### WORK TASK:
For the entries that follow, count the lines containing the string "Lemma" and write only the number.

▼

Lemma save_plic_run h s : wp (pm_save_plic h) s (λ _ s', stp (plic_locs h) [] s s' ∧
  mem s' (plic_en 0 h) = mem s (PLIC_INT_ENABLE 0 h) ∧ mem s' (plic_en 1 h) = mem s (PLIC_INT_ENABLE 1 h)).
Proof.
  unfold pm_save_plic. wsteps. look. split; [|done].
  repeat (apply stp_upd_r; [apply Z.eqb_refl|]). apply stp_refl.
Qed.

Lemma restore_plic_run h s : wp (pm_restore_plic h) s (λ _ s',
  stp (λ l, match l with PLIC_INT_ENABLE _ h' => h' =? h | _ => false end) [] s s' ∧
  mem s' (PLIC_INT_ENABLE 0 h) = mem s (plic_en 0 h) ∧ mem s' (PLIC_INT_ENABLE 1 h) = mem s (plic_en 1 h)).
Proof.
  unfold pm_restore_plic. wsteps. look. split; [|done].
  repeat (apply stp_upd_r; [apply Z.eqb_refl|]). apply stp_refl.
Qed.

Lemma suspend_h0_run s : wp pm_suspend_h0 s (λ _ s', stp reset_locs [] s s').
Proof. unfold pm_suspend_h0. wsteps. stp. Qed.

▲

### SOLUTION TO THIS TASK:
3